**To do:** Every line in the records below between the one holding "Definition send_discovery_request (n" and the one holding "rq_sent := rq_sent", inclusive, is to be set down exactly; all other lines are to be left out.

**Extracted entries:**

# # # # # # #

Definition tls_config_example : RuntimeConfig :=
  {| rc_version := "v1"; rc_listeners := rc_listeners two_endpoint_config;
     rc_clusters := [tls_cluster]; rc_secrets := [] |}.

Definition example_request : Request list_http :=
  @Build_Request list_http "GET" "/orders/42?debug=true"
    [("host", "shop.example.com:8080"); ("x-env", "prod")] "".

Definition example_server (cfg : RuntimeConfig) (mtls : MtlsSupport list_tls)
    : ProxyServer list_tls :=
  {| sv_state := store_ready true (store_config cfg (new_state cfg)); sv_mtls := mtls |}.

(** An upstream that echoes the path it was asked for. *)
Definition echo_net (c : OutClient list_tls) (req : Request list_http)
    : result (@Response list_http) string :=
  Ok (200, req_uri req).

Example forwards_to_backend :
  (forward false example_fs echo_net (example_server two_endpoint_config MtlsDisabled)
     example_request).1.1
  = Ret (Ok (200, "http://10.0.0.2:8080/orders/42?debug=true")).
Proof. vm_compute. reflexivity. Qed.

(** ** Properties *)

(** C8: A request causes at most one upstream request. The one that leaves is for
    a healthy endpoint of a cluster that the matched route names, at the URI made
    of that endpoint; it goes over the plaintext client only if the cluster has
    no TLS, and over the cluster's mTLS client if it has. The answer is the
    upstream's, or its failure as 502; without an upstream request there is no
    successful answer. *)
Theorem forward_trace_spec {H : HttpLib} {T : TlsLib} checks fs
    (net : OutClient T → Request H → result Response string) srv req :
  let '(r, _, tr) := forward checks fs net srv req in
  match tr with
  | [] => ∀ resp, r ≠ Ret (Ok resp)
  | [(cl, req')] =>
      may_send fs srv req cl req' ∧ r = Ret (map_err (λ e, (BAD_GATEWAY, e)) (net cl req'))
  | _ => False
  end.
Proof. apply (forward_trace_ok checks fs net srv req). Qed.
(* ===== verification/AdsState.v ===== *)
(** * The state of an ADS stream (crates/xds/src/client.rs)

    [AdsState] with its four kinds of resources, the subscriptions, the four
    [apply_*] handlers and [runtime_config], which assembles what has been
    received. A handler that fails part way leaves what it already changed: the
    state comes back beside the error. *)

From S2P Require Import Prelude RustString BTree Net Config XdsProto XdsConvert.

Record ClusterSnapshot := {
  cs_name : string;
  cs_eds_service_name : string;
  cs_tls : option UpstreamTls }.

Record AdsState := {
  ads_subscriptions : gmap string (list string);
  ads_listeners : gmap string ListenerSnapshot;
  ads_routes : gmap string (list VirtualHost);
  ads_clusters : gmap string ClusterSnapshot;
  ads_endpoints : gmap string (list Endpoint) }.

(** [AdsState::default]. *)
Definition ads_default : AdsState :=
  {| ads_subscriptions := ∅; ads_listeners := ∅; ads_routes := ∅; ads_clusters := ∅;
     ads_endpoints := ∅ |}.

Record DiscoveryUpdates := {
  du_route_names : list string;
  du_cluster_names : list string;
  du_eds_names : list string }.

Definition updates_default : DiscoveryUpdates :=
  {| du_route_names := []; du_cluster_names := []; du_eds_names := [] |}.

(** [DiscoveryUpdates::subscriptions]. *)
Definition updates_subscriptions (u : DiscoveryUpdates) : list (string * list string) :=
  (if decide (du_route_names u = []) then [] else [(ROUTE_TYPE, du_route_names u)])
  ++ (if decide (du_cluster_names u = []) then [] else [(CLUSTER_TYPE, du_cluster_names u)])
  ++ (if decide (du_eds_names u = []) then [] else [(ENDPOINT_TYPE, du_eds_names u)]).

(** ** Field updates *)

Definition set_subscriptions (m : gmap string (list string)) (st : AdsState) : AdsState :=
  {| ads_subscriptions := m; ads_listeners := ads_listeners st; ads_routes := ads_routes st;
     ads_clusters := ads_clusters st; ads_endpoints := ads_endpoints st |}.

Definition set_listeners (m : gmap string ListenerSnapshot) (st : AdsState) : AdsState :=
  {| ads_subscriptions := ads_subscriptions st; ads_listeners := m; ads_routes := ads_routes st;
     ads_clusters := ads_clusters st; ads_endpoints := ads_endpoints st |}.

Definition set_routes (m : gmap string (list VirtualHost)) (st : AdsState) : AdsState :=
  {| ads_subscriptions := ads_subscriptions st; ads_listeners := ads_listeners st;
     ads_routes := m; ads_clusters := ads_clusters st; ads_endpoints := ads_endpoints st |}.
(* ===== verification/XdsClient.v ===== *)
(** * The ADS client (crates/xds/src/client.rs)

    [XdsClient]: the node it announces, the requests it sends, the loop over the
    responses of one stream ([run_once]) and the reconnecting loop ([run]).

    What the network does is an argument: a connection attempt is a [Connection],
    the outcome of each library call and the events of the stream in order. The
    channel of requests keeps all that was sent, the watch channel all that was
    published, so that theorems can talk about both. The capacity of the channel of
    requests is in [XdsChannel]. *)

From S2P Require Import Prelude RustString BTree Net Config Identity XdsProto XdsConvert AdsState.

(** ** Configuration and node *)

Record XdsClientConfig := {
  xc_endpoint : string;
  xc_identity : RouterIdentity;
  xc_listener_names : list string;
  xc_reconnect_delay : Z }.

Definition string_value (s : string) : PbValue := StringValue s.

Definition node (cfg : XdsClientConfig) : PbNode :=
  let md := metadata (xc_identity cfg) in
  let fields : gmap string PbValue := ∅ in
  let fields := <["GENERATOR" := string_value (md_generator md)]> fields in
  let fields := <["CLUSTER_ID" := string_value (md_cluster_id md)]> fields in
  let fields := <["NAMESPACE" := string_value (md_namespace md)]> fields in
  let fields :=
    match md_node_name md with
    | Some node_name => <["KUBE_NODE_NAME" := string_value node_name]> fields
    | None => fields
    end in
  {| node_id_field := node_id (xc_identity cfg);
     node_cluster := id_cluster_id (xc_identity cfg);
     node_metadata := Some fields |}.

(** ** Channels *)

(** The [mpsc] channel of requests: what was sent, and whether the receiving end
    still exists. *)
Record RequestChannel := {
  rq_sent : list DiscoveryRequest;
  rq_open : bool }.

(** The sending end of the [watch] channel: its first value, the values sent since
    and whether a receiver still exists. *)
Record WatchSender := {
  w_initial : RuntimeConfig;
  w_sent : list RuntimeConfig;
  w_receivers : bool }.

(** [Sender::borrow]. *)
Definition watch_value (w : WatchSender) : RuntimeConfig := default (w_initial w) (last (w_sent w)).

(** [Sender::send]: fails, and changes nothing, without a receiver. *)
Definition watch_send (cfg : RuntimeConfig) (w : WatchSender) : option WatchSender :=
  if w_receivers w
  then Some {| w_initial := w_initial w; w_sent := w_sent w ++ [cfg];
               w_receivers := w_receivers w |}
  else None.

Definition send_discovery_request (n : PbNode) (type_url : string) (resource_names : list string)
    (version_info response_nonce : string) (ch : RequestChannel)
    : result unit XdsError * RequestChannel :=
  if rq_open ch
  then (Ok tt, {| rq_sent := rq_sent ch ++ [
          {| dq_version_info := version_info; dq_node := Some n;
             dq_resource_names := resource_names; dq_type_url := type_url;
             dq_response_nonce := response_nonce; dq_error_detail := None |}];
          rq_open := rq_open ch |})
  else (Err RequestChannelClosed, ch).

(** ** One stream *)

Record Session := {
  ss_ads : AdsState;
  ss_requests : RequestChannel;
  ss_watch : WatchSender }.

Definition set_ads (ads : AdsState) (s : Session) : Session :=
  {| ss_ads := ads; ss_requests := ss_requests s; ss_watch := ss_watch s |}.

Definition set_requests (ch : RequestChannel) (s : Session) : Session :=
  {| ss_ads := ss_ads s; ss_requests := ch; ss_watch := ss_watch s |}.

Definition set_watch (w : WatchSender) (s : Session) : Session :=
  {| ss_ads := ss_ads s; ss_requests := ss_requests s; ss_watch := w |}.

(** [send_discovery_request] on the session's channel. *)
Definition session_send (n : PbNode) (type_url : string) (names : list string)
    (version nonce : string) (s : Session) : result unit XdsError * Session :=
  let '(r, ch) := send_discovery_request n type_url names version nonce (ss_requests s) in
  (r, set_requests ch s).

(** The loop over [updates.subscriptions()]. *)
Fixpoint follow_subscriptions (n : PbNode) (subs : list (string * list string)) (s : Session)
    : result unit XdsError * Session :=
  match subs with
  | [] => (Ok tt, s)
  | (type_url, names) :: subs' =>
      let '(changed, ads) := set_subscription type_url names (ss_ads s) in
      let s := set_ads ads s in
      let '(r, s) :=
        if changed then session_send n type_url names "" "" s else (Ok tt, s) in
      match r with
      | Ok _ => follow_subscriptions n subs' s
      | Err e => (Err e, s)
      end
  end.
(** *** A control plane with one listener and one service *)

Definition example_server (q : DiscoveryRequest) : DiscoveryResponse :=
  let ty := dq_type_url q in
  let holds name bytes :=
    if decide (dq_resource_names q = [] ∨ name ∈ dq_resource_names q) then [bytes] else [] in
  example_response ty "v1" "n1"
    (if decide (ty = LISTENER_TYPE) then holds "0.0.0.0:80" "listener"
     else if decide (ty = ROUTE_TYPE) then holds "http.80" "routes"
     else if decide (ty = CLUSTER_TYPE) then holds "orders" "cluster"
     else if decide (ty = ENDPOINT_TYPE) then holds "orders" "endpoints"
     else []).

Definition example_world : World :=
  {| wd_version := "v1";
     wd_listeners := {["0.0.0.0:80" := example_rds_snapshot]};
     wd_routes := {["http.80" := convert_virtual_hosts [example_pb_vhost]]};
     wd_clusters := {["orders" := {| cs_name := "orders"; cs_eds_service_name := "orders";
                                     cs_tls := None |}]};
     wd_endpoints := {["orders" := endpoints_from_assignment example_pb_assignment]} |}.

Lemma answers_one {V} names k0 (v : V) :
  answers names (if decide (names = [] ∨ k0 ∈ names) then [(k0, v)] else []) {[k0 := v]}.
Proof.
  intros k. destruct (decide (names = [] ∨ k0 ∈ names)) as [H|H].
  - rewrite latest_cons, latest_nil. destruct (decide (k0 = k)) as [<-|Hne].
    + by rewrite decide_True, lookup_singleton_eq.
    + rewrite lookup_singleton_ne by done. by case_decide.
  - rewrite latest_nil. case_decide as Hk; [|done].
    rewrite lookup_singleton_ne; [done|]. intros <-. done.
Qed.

# # # # # # #

**Solution to the problem:**
Definition send_discovery_request (n : PbNode) (type_url : string) (resource_names : list string)
    (version_info response_nonce : string) (ch : RequestChannel)
    : result unit XdsError * RequestChannel :=
  if rq_open ch
  then (Ok tt, {| rq_sent := rq_sent ch ++ [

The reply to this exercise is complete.